## WHAT IS BEING ASKED
From the data that follows, copy every line holding the string "numpy".

Content starts

(** * Quadrotor environment: termination, gate progress, reward and symbolic model

    A shallow embedding of the methods of
    [safe_control_gym/envs/gym_pybullet_drones/quadrotor.py] that decide the
    episode state machine ([reset], [_get_info], [_get_done], [_get_reward])
    and of the closed-form model built by [_setup_symbolic].

    Number representation.
    - Counters and gate indices are Python integers: [Z].
    - Values that are only compared (observed state against the bounds of the
      observation space, ray hit fractions, gate type codes) are binary64
      floats: [PrimFloat.float], whose comparisons are those of numpy
      (every comparison with NaN is false).
    - CasADi expressions and the quantities the reward derives from them denote
      real functions: they are interpreted over [R]; rounding of their numeric
      evaluation is outside the model.

    Modelling of the collaborators.  The physics engine (PyBullet) is an oracle:
    what it answers on one control step is an input of that step.  Exceptions are
    values of [result]. *)

From Stdlib Require Import String ZArith List Bool Lia QArith Reals Lra Floats.
Import ListNotations.

Set Warnings "-inexact-float".

Local Open Scope Z_scope.

(* ================================================================= *)
(** ** Enumerations, exceptions *)

(** [QuadType], [Task] and [Cost] are Python enums. *)
Inductive QuadType : Type := ONE_D | TWO_D | THREE_D.
Inductive Task : Type := STABILIZATION | TRAJ_TRACKING.
Inductive Cost : Type := RL_REWARD | QUADRATIC | COMPETITION.

(** The exceptions the modelled methods raise. *)
Inductive exn : Type := ValueError | IndexError | AssertionError.

Inductive result (A : Type) : Type :=
| Ok (a : A)
| Raise (e : exn).
Arguments Ok {A} a.
Arguments Raise {A} e.

Definition bind {A B : Type} (r : result A) (k : A -> result B) : result B :=
  match r with
  | Ok a => k a
  | Raise e => Raise e
  end.

Notation "x <- r ;; k" := (bind r (fun x => k))
  (at level 61, r at next level, right associativity).
Notation "' p <- r ;; k" := (bind r (fun x => match x with p => k end))
  (at level 61, p pattern, r at next level, right associativity).

(** Indexing of a Python list or of the first axis of a numpy array: a
    negative index counts from the end, anything out of range raises
    [IndexError]. *)
Definition np_index {A : Type} (l : list A) (i : Z) : result A :=
  let n := Z.of_nat (length l) in
  let j := if i <? 0 then i + n else i in
  if (0 <=? j) && (j <? n)
  then match nth_error l (Z.to_nat j) with
       | Some a => Ok a
       | None => Raise IndexError
       end
  else Raise IndexError.

(** Element-wise binary operation on two arrays of one shape.  Arrays of
    different lengths do not occur for the callers below (numpy would
    broadcast or raise); they give [None]. *)
Fixpoint elementwise {A B C : Type} (f : A -> B -> C)
         (xs : list A) (ys : list B) : option (list C) :=
  match xs, ys with
  | [], [] => Some []
  | x :: xs', y :: ys' =>
      match elementwise f xs' ys' with
      | Some zs => Some (f x y :: zs)
      | None => None
      end
  | _, _ => None
  end.

(** Dimensions fixed by the fidelity level ([nx, nu] in [_setup_symbolic]). *)
Definition nx (q : QuadType) : nat :=
  match q with ONE_D => 2 | TWO_D => 6 | THREE_D => 12 end%nat.

Definition nu (q : QuadType) : nat :=
  match q with ONE_D => 1 | TWO_D => 2 | THREE_D => 4 end%nat.

(* ================================================================= *)
(** ** [_get_done] *)

(** The attributes of [self] that [_get_done] reads. *)
Record done_attrs : Type := {
  d_QUAD_TYPE : QuadType;
  d_done_on_out_of_bound : bool;
  d_DONE_ON_COLLISION : bool;
  d_DONE_ON_COMPLETION : bool;
  d_state : list float;
  d_state_space_low : list float;
  d_state_space_high : list float;
  d_currently_collided : bool;
  d_task_completed : bool
}.

(** The out-of-bound mask of each fidelity level. *)
Definition mask (q : QuadType) : list Z :=
  match q with
  | ONE_D => [1; 0]
  | TWO_D => [1; 0; 1; 0; 1; 0]
  | THREE_D => [1; 0; 1; 0; 1; 0; 1; 1; 1; 0; 0; 0]
  end.

(** [np.any]: some entry is non-zero. *)
Definition np_any (l : list Z) : bool := existsb (fun z => negb (z =? 0)) l.

(** [np.any(np.logical_or(state < low, state > high) * mask)]. *)
Definition out_of_bound (s : done_attrs) : option bool :=
  match elementwise PrimFloat.ltb (d_state s) (d_state_space_low s),
        elementwise (fun x h => PrimFloat.ltb h x) (d_state s) (d_state_space_high s) with
  | Some below, Some above =>
      match elementwise orb below above with
      | Some oob =>
          match elementwise (fun (b : bool) m => Z.b2z b * m) oob (mask (d_QUAD_TYPE s)) with
          | Some masked => Some (np_any masked)
          | None => None
          end
      | None => None
      end
  | _, _ => None
  end.

Definition done_on_flags (s : done_attrs) : bool :=
  if d_DONE_ON_COLLISION s && d_currently_collided s then true
  else if d_DONE_ON_COMPLETION s && d_task_completed s then true
  else false.

Definition _get_done (s : done_attrs) : option bool :=
  if d_done_on_out_of_bound s then
    match out_of_bound s with
    | Some true => Some true
    | Some false => Some (done_on_flags s)
    | None => None
    end
  else Some (done_on_flags s).

(* ================================================================= *)
(** ** The maze: gates, obstacles and the per-episode attributes *)

(** A row of [GATES]: [x, y, z, roll, pitch, yaw, type]. *)
Record gate : Type := {
  g_x : float; g_y : float; g_z : float;
  g_roll : float; g_pitch : float; g_yaw : float;
  g_type : float
}.

(** A row of [OBSTACLES]: [x, y, z, roll, pitch, yaw]. *)
Record obstacle : Type := {
  o_x : float; o_y : float; o_z : float;
  o_roll : float; o_pitch : float; o_yaw : float
}.

(** Class attributes. *)
Definition GATE_Z_LOW : float := 0.525%float.
Definition GATE_Z_HIGH : float := 1.0%float.
Definition OBSTACLE_Z : float := 1.05%float.

(** What [__init__] fixes.  [GATES] and [OBSTACLES] are two-dimensional
    arrays, given by their rows.  [init_attr] reads the attribute
    [self.__dict__[name.upper()]] of an initial-state label. *)
Record env : Type := {
  QUAD_TYPE : QuadType;
  GATES : list gate;
  OBSTACLES : list obstacle;
  PYB_FREQ : Z;
  CTRL_FREQ : Z;
  RANDOMIZED_GATES_AND_OBS : bool;
  RANDOMIZED_INERTIAL_PROP : bool;
  RANDOMIZED_INIT : bool;
  nominal_prop_values : list float;
  init_attr : string -> float
}.

Definition NUM_GATES (e : env) : Z := Z.of_nat (length (GATES e)).

(** The attributes [reset] initialises and [_get_info] updates.
    [ray_tests] has no counterpart in the source: it counts the calls of
    [p.rayTestBatch] issued so far. *)
Record episode : Type := {
  current_gate : Z;
  stepped_through_gate : bool;
  currently_collided : bool;
  at_goal_pos : bool;
  steps_at_goal_pos : Z;
  task_completed : bool;
  _gates_pose : list (list float);
  ray_tests : nat
}.

(** What the physics engine answers during one call of [_get_info].
    - [pyb_step_counter]: the physics-step counter kept by the base class;
    - [contacts]: for each body of [GATES_IDS + OBSTACLES_IDS + [PLANE_ID]],
      in this order, its id and whether [getContactPoints] is non-empty;
    - [rays]: the hit fractions [r[2]] of the rays [rayTestBatch] returns for
      the aperture of the current gate (when it is asked);
    - [near_goal]: [norm(quad_xyz - goal_xyz) < stabilization_goal_tolerance]. *)
Record physics : Type := {
  pyb_step_counter : Z;
  contacts : list (Z * bool);
  rays : list float;
  near_goal : bool
}.

(** The entries of the info dictionary that depend on the episode attributes. *)
Record info : Type := {
  collision : option Z * bool;
  current_gate_id : Z;
  at_goal_position : bool;
  info_task_completed : bool
}.

(* ================================================================= *)
(** ** [_get_info] *)

(** The collision loop: the first body in contact, if any. *)
Definition first_contact (cs : list (Z * bool)) : option Z :=
  match find (fun c : Z * bool => snd c) cs with
  | Some c => Some (fst c)
  | None => None
  end.

(** [self.pyb_step_counter > 0.5 * self.PYB_FREQ and self.NUM_GATES > 0
     and self.current_gate < self.NUM_GATES]. *)
Definition gate_guard (e : env) (s : episode) (ph : physics) : bool :=
  negb (Qle_bool (inject_Z (pyb_step_counter ph)) ((1 # 2) * inject_Z (PYB_FREQ e)))
  && (0 <? NUM_GATES e)
  && (current_gate s <? NUM_GATES e).

(** Height class of a gate, by its type code. *)
Definition gate_height (g : gate) : result float :=
  if (g_type g =? 0)%float then Ok GATE_Z_HIGH
  else if (g_type g =? 1)%float then Ok GATE_Z_LOW
  else Raise ValueError.

(** [for r in rays: if r[2] < 0.9999: current_gate += 1;
     stepped_through_gate = True; break], from [stepped_through_gate = False]. *)
Fixpoint rays_loop (rs : list float) (cg : Z) : Z * bool :=
  match rs with
  | [] => (cg, false)
  | r :: rs' => if (r <? 0.9999)%float then (cg + 1, true) else rays_loop rs' cg
  end.

(** The gate-progress block. *)
Definition gates_progress (e : env) (s : episode) (ph : physics)
  : result (Z * bool * nat) :=
  if gate_guard e s ph then
    _ <- np_index (_gates_pose s) (current_gate s) ;;
    g <- np_index (GATES e) (current_gate s) ;;
    _ <- gate_height g ;;
    let '(cg, stepped) := rays_loop (rays ph) (current_gate s) in
    Ok (cg, stepped, S (ray_tests s))
  else Ok (current_gate s, stepped_through_gate s, ray_tests s).

(** The goal-arrival block, entered when [current_gate == NUM_GATES].  The
    comparison of the position with the goal is an input ([near_goal]): it
    is defined for the stabilisation task, where [X_GOAL] is one state; under
    trajectory tracking the 3D vehicle raises there, and the program does
    not return. *)
Definition goal_progress (e : env) (s : episode) (ph : physics) (cg : Z)
  : bool * Z * bool * bool * bool :=
  if cg =? NUM_GATES e then
    match QUAD_TYPE e with
    | THREE_D =>
        let '(agp, steps) :=
          if near_goal ph then (true, steps_at_goal_pos s + 1) else (false, 0) in
        let tc := if CTRL_FREQ e * 2 <? steps then true else task_completed s in
        (agp, steps, tc, agp, tc)
    | _ => (at_goal_pos s, steps_at_goal_pos s, task_completed s, false, false)
    end
  else (at_goal_pos s, steps_at_goal_pos s, task_completed s, false, false).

Content ends

## THE ANSWER
      floats: [PrimFloat.float], whose comparisons are those of numpy
(** Indexing of a Python list or of the first axis of a numpy array: a
    different lengths do not occur for the callers below (numpy would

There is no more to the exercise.